*** Begin section ***

(** The search finds the block [p] that [bp] follows, from wherever it starts. *)
Lemma free_loop_finds m bp base u p n l2 fuel lo :
  inc lo (u ++ (p, n) :: l2) -> base < bp -> links m (u ++ (p, n) :: l2) base ->
  first (u ++ [(p, n)]) 0 = base -> p < bp -> inc bp l2 ->
  freep m ∈ (u ++ (p, n) :: l2).*1 -> (length (u ++ (p, n) :: l2) <= fuel)%nat ->
  free_loop fuel m bp (freep m) = Some p.
Proof.
  rewrite (cons_middle (p, n) u l2), app_assoc. intros Hinc Hb [Hl1 Hl2]%links_app Hfst Hp Hi2 Hin Hf.
  apply inc_app in Hinc as [Hi1 _].
  assert (bp < first l2 base \/ first l2 base <= p) as Hq.
  { destruct l2 as [|c l2]; [right|left; apply Hi2]. cbn. rewrite <- Hfst. exact (inc_last _ _ _ Hi1). }
  rewrite !length_app in Hf. cbn in Hf. rewrite fmap_app, elem_of_app in Hin. destruct Hin as [Hin|Hin].
  - apply suffix_at in Hin as (s & v & -> & <-). rewrite <- app_assoc in Hi1, Hl1.
    apply links_app in Hl1 as [_ Hl1]. apply inc_app in Hi1 as (_ & lo' & _ & Hi1).
    rewrite length_app in Hf. eapply free_loop_up; done || lia.
  - apply list_elem_of_fmap in Hin as (b & -> & (s & r & ->)%list_elem_of_split).
    apply links_app in Hl2 as [_ Hl2]. apply inc_app in Hi2 as (_ & lo' & Hlo & Hi2).
    rewrite length_app in Hf. replace fuel with (length (b :: r) + (fuel - length (b :: r)))%nat by (cbn in *; lia).
    change b.1 with (first (b :: r) 0). rewrite (free_loop_wrap m bp base (b :: r) _ lo') by (done || lia).
    rewrite <- Hfst. eapply free_loop_up; try done. cbn in *. lia.
Qed.
(* ===== verification/UmallocSpec.v ===== *)
(** * What malloc and free promise

    An [arena] is what a program may know of its heap: the bytes that are available, the
    blocks it holds and the end of the heap.  The circular list of user/umalloc.c
    implements it ([holds]): [malloc] takes its block out of the available bytes or out of new
    memory, [free] gives the block back, and no byte is ever lost or handed out twice. *)

From S2P Require Import Prelude User Umalloc UmallocRing.
From ITree Require Import Core.ITreeDefinition.

(** ** The specification *)

Record arena := Arena { avail : Z -> Prop; live : gmap Z Z; brk : Z }.

(** The blocks in use do not overlap each other or what is available. *)
Record arena_ok (A : arena) : Prop := {
  ao_live : forall a n x, live A !! a = Some n -> inblock a n x -> ~ avail A x /\ 0 < x < brk A;
  ao_apart : forall a n b k x, live A !! a = Some n -> live A !! b = Some k ->
    inblock a n x -> inblock b k x -> a = b;
  ao_avail : forall x, avail A x -> 0 < x < brk A
}.

(** [malloc(nbytes)] answers [r]; [refused]: the kernel gave no memory. *)
Definition malloc_spec (nbytes : Z) (A : arena) (r : Z) (A' : arena) (refused : bool) : Prop :=
  (r = 0 /\ refused = true /\ live A' = live A /\ brk A' = brk A /\ forall x, avail A' x <-> avail A x) \/
  exists n, nbytes <= HEADER * (n - 1) < nbytes + HEADER /\ 0 < r /\ r mod HEADER = 0 /\
    live A !! (r - HEADER) = None /\ live A' = <[r - HEADER := n]> (live A) /\ brk A <= brk A' /\
    forall x, avail A' x \/ inblock (r - HEADER) n x <-> avail A x \/ brk A <= x < brk A'.

(** [free(ap)] of a block of [n] units. *)
Definition free_spec (ap n : Z) (A A' : arena) : Prop :=
  live A' = delete (ap - HEADER) (live A) /\ brk A' = brk A /\
  forall x, avail A' x <-> avail A x \/ inblock (ap - HEADER) n x.

(** The kernel as the allocator sees it: [sbrk] moves the end of the heap, or refuses. *)
Definition heap_step (X : Type) (e : sysE X) : Z * bool -> X -> Z * bool -> Prop :=
  match e in sysE X return Z * bool -> X -> Z * bool -> Prop with
  | Sbrk n => fun w r w' => 0 < n /\
      ((r = -1 /\ w' = (w.1, true)) \/ (r = w.1 /\ w' = (w.1 + n, w.2) /\ w.1 + n <= LIMIT))
  | _ => fun _ _ _ => False
  end.
#[export] Instance heap_world : world := World (Z * bool) heap_step.

(** ** The invariant *)

Section heap.
Context (base : Z) (Hbase : 0 < base).
(** C6. In map mode the items [map_url] returns are themselves the
    contents of the records, each with empty metadata, the empty ones
    left out: so it is for a response of strings, and whenever the load
    returns; an item that is not empty and not a string makes the load
    fail in the constructor of the record. In extract mode [extract] is
    called with the url in a one-element list and the string of its
    result is the one item. A map response of "a" and "b" gives the two
    records with these contents and empty metadata, in that order. *)
Theorem C6_map_extract_items (w : world) (self : FireCrawlLoader) (tr : list call) :
  url self ≠ "" →
  (mode self = "map" →
   ∀ items, map_url (app self) (url self) (params self) = Return items →
     (∀ contents : list string, items = VStr <$> contents →
        lazy_load w self tr =
          (Return ((λ s, {| page_content := s; metadata := ∅ |})
                     <$> filter (λ s, s ≠ "") contents),
           tr ++ [map_url_call (url self) (params self)])) ∧
     (∀ out, lazy_load w self tr =
               (Return out, tr ++ [map_url_call (url self) (params self)]) →
        (λ d, VStr (page_content d)) <$> out = filter (λ v, truthy v) items ∧
        Forall (λ d, metadata d = ∅) out) ∧
     (Exists (λ v, truthy v = true ∧ ∀ s, v ≠ VStr s) items →
        ∃ msg, lazy_load w self tr =
                 (Raise (ValidationError msg),
                  tr ++ [map_url_call (url self) (params self)]))) ∧
  (mode self = "extract" →
   ∀ extracted, extract (app self) [url self] (params self) = Return extracted →
     lazy_load w self tr =
       (Return (if nonempty (str_result (app self) extracted) then
                  [{| page_content := str_result (app self) extracted;
                      metadata := ∅ |}]
                else []),
        tr ++ [extract_call [url self] (params self)])) ∧
  (mode self = "map" →
   map_url (app self) (url self) (params self) = Return [VStr "a"; VStr "b"] →
     lazy_load w self tr =
       (Return [{| page_content := "a"; metadata := ∅ |};
                {| page_content := "b"; metadata := ∅ |}],
        tr ++ [map_url_call (url self) (params self)])).
Proof.
  intros Hu.
  assert (mode self = "map" →
          ∀ items, map_url (app self) (url self) (params self) = Return items →
            lazy_load w self tr =
              (documents (mode self) items,
               tr ++ [map_url_call (url self) (params self)])) as Hmap.
  { intros Hm items Hitems.
    by rewrite lazy_load_unfold, (firecrawl_docs_map _ _ _ Hm Hu), Hitems. }
  split_and!.
  - intros Hm items Hitems. rewrite (Hmap Hm _ Hitems). split_and!.
    + intros contents ->. by rewrite documents_plain_strings by auto.
    + intros out [= Hout]. apply documents_Return in Hout.
      rewrite filter_plain in Hout by auto. by apply (emitted_plain (mode self)); auto.
    + intros Hex. eexists. f_equal. apply documents_Raise.
      apply Exists_exists in Hex as (v & Hin & Ht & Hv).
      apply Exists_exists. exists v. split; [done|].
      unfold constructible.
      destruct (page_content_of_plain (mode self) v) as [-> ->]; [auto|].
      rewrite Ht. destruct v; try done. by destruct (Hv s).
  - intros Hm extracted Hex.
    rewrite lazy_load_unfold, (firecrawl_docs_extract _ _ _ Hm Hu), Hex.
    rewrite (documents_plain_strings _ [str_result (app self) extracted]) by auto.
    rewrite filter_cons, filter_nil. unfold nonempty.
    case_decide as Hs.
    + apply nonempty_true in Hs. unfold nonempty in Hs. by rewrite Hs.
    + by rewrite Hs.
  - intros Hm Hitems. rewrite (Hmap Hm _ Hitems).
    by rewrite (documents_plain_strings _ ["a"; "b"]) by auto.
Qed.
(** * Praxis workflow engine: DAG execution subsystem

    A shallow embedding of the parts of the engine whose specified behaviour
    is verified here: the artifact command handler and its middleware chain
    ([src/core/artifacts], [src/core/artifact_manager.py]), the execution
    context ([src/core/execution_context.py]), the loop strategy
    ([src/core/loop_execution_strategy.py]) and the DAG executor
    ([src/core/dag_executor.py]).

    Python objects that are mutated through several references live in an
    explicit store; coroutines are run to completion as state-passing
    functions; exceptions are values of the type [exn], raised by returning
    them in a sum. *)

From stdpp Require Import gmap strings list fin_maps pretty.
From Stdlib Require Import ZArith QArith Lia.

#[local] Set Warnings "-register-all".
Open Scope Z_scope.
Open Scope string_scope.

(** * Python values and exceptions *)

Module Py.

(** Addresses of mutable objects. *)
Definition loc := positive.

(** The values that pipelines store in contexts, resume payloads and
    artifacts.  [VRef] is a reference to a mutable object of the store. *)
Inductive pyval : Type :=
| VNone
| VBool (b : bool)
| VInt (n : Z)
| VStr (s : string)
| VBytes (b : list Byte.byte)
| VList (items : list pyval)
| VDict (entries : list (string * pyval))
| VRef (l : loc).

(** Python truthiness ([if v:], [not v]). An object reference is truthy. *)
Definition truthy (v : pyval) : bool :=
  match v with
  | VNone => false
  | VBool b => b
  | VInt n => negb (Z.eqb n 0)
  | VStr s => negb (String.eqb s "")
  | VBytes b => match b with [] => false | _ => true end
  | VList l => match l with [] => false | _ => true end
  | VDict d => match d with [] => false | _ => true end
  | VRef _ => true
  end.

(** Truthiness of a string and of an optional string ([None] is falsy). *)
Definition str_truthy (s : string) : bool := negb (String.eqb s "").
Definition opt_truthy (s : option string) : bool :=
  match s with Some x => str_truthy x | None => false end.

(** [d.get(key)] on a dict literal: the last binding of [key] wins when the
    association list was built by successive assignments at its head. *)
Fixpoint assoc_get (key : string) (d : list (string * pyval)) : option pyval :=
  match d with
  | [] => None
  | (k, v) :: rest => if String.eqb k key then Some v else assoc_get key rest
  end.

(** Exceptions.  Every class below derives from [Exception]; the classes of
    [src/core/errors.py] are declared as the executor's [except] clauses
    name them. *)
Inductive exn : Type :=
| ValueError (msg : string)
| RuntimeError (msg : string)
| KeyError (key : string)
| TypeError (msg : string)
| OSError (msg : string)
| PluginInputError (msg : string)
| RetryablePluginError (msg : string)
| PluginError (msg : string)
| PluginSuspendedException (msg : string) (suspend_info : pyval)
| PipelineSuspendedException (checkpoint_id : string)
    (suspended_steps : list string) (suspend_info : pyval)
| DAGExecutionError (step_name : string) (error : exn)
| PipelineExecutionError (normal_error : option exn) (finally_errors : list exn)
| MiddlewareError (message handler_name command_id : string)
| GenericException (msg : string)
| FileNotFoundError (msg : string)
| NotADirectoryError (msg : string).

(** [sep.join(l)] *)
Fixpoint str_join (sep : string) (l : list string) : string :=
  match l with
  | [] => ""
  | [x] => x
  | x :: rest => x ++ sep ++ str_join sep rest
  end.

(** [repr(s)] of a string without quotes, backslashes or control
    characters. *)
Definition py_quote (s : string) : string := "'" ++ s ++ "'".

(** [str(e)].  [DAGExecutionError] and [PipelineExecutionError] build their
    message in [__init__]; [KeyError] shows the key as [repr] does; the
    executor gives [PipelineSuspendedException] the message that names the
    suspended steps. *)
Fixpoint exn_str (e : exn) : string :=
  match e with
  | ValueError m | RuntimeError m | TypeError m | OSError m
  | PluginInputError m | RetryablePluginError m | PluginError m
  | GenericException m | FileNotFoundError m | NotADirectoryError m => m
  | KeyError k => py_quote k
  | PluginSuspendedException m _ => m
  | PipelineSuspendedException _ steps _ =>
      "Pipeline suspended at steps: " ++ str_join ", " steps
  | DAGExecutionError s err => "Step '" ++ s ++ "' failed: " ++ exn_str err
  | PipelineExecutionError normal_error finally_errors =>
      str_join "; "
        (app
           match normal_error with
           | Some err => ["Normal phase failed: " ++ exn_str err]
           | None => []
           end
           match finally_errors with
            | [] => []
            | _ =>
                ("Finally phase had " ++ pretty (length finally_errors)
                   ++ " error(s)")
                  :: (fix messages (i : nat) (errs : list exn) : list string :=
                        match errs with
                        | [] => []
                        | err :: rest =>
                            ("  Finally error " ++ pretty i ++ ": " ++ exn_str err)
                              :: messages (S i) rest
                        end) 1%nat finally_errors
            end)
  | MiddlewareError m h c => h ++ ": " ++ m ++ " (command: " ++ c ++ ")"
  end.

(** [isinstance(e, OSError)] *)
Definition is_OSError (e : exn) : bool :=
  match e with
  | OSError _ | FileNotFoundError _ | NotADirectoryError _ => true
  | _ => false
  end.

(** The result of a call: a value, or a raised exception. *)
Definition result (A : Type) : Type := (exn + A)%type.
Definition ret {A} (a : A) : result A := inr a.
Definition raise {A} (e : exn) : result A := inl e.

#[global] Instance result_bind : MBind result :=
  fun A B f m => match m with inl e => inl e | inr a => f a end.
#[global] Instance result_ret : MRet result := fun A a => inr a.

(** Sequences: [len(v)], the elements that iterating over [v] yields, and
    [v[i]] for an integer index.  A dict iterates over its keys and has no
    integer keys here. *)
Definition py_len (v : pyval) : result nat :=
  match v with
  | VStr s => ret (String.length s)
  | VBytes b => ret (length b)
  | VList l => ret (length l)
  | VDict d => ret (length d)
  | _ => raise (TypeError "object has no len()")
  end.

Definition py_items (v : pyval) : result (list pyval) :=
  match v with
  | VStr s => ret (map (fun a => VStr (String a EmptyString)) (String.list_ascii_of_string s))
  | VBytes b => ret (map (fun x => VInt (Z.of_N (Byte.to_N x))) b)
  | VList l => ret l
  | VDict d => ret (map (fun kv => VStr (fst kv)) d)
  | _ => raise (TypeError "object is not iterable")
  end.

Definition py_index (v : pyval) (i : nat) : result pyval :=
  match v with
  | VDict _ => raise (KeyError "integer key")
  | _ =>
      elems ← py_items v;
      match elems !! i with
      | Some x => ret x
      | None => raise (GenericException "IndexError")
      end
  end.

(** [enumerate(l)] and [list(range(n))] *)
Definition enumerate {A} (l : list A) : list (nat * A) := zip (seq 0 (length l)) l.
Definition py_range (n : nat) : pyval := VList (map (fun i => VInt (Z.of_nat i)) (seq 0 n)).

(** [key in v] and [v[key]] for a string key. *)
Definition is_substring (key s : string) : bool :=
  match String.index 0 key s with Some _ => true | None => false end.

Definition py_in (key : string) (v : pyval) : result bool :=
  match v with
  | VDict d => ret (match assoc_get key d with Some _ => true | None => false end)
  | VList l =>
      ret (existsb (fun x => match x with VStr s => String.eqb s key | _ => false end) l)
  | VStr s => ret (is_substring key s)
  | _ => raise (TypeError "argument is not iterable")
  end.

Definition py_subscript (v : pyval) (key : string) : result pyval :=
  match v with
  | VDict d =>
      match assoc_get key d with
      | Some x => ret x
      | None => raise (KeyError key)
      end
  | _ => raise (TypeError "indices must be integers")
  end.

(** [str(type(v))]; a reference stands for an instance of [object]. *)
Definition py_type_str (v : pyval) : string :=
  match v with
  | VNone => "<class 'NoneType'>"
  | VBool _ => "<class 'bool'>"
  | VInt _ => "<class 'int'>"
  | VStr _ => "<class 'str'>"
  | VBytes _ => "<class 'bytes'>"
  | VList _ => "<class 'list'>"
  | VDict _ => "<class 'dict'>"
  | VRef _ => "<class 'object'>"
  end.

*** End section ***

### WHAT THE EXERCISE ASKS
Copy out, word for word, the part of the entries above that begins at the line with "live A' = delete" and ends at the line with "w r w' => 0 < n /\", including both.

### SOLVED EXERCISE
  live A' = delete (ap - HEADER) (live A) /\ brk A' = brk A /\
  forall x, avail A' x <-> avail A x \/ inblock (ap - HEADER) n x.

(** The kernel as the allocator sees it: [sbrk] moves the end of the heap, or refuses. *)
Definition heap_step (X : Type) (e : sysE X) : Z * bool -> X -> Z * bool -> Prop :=
  match e in sysE X return Z * bool -> X -> Z * bool -> Prop with
  | Sbrk n => fun w r w' => 0 < n /\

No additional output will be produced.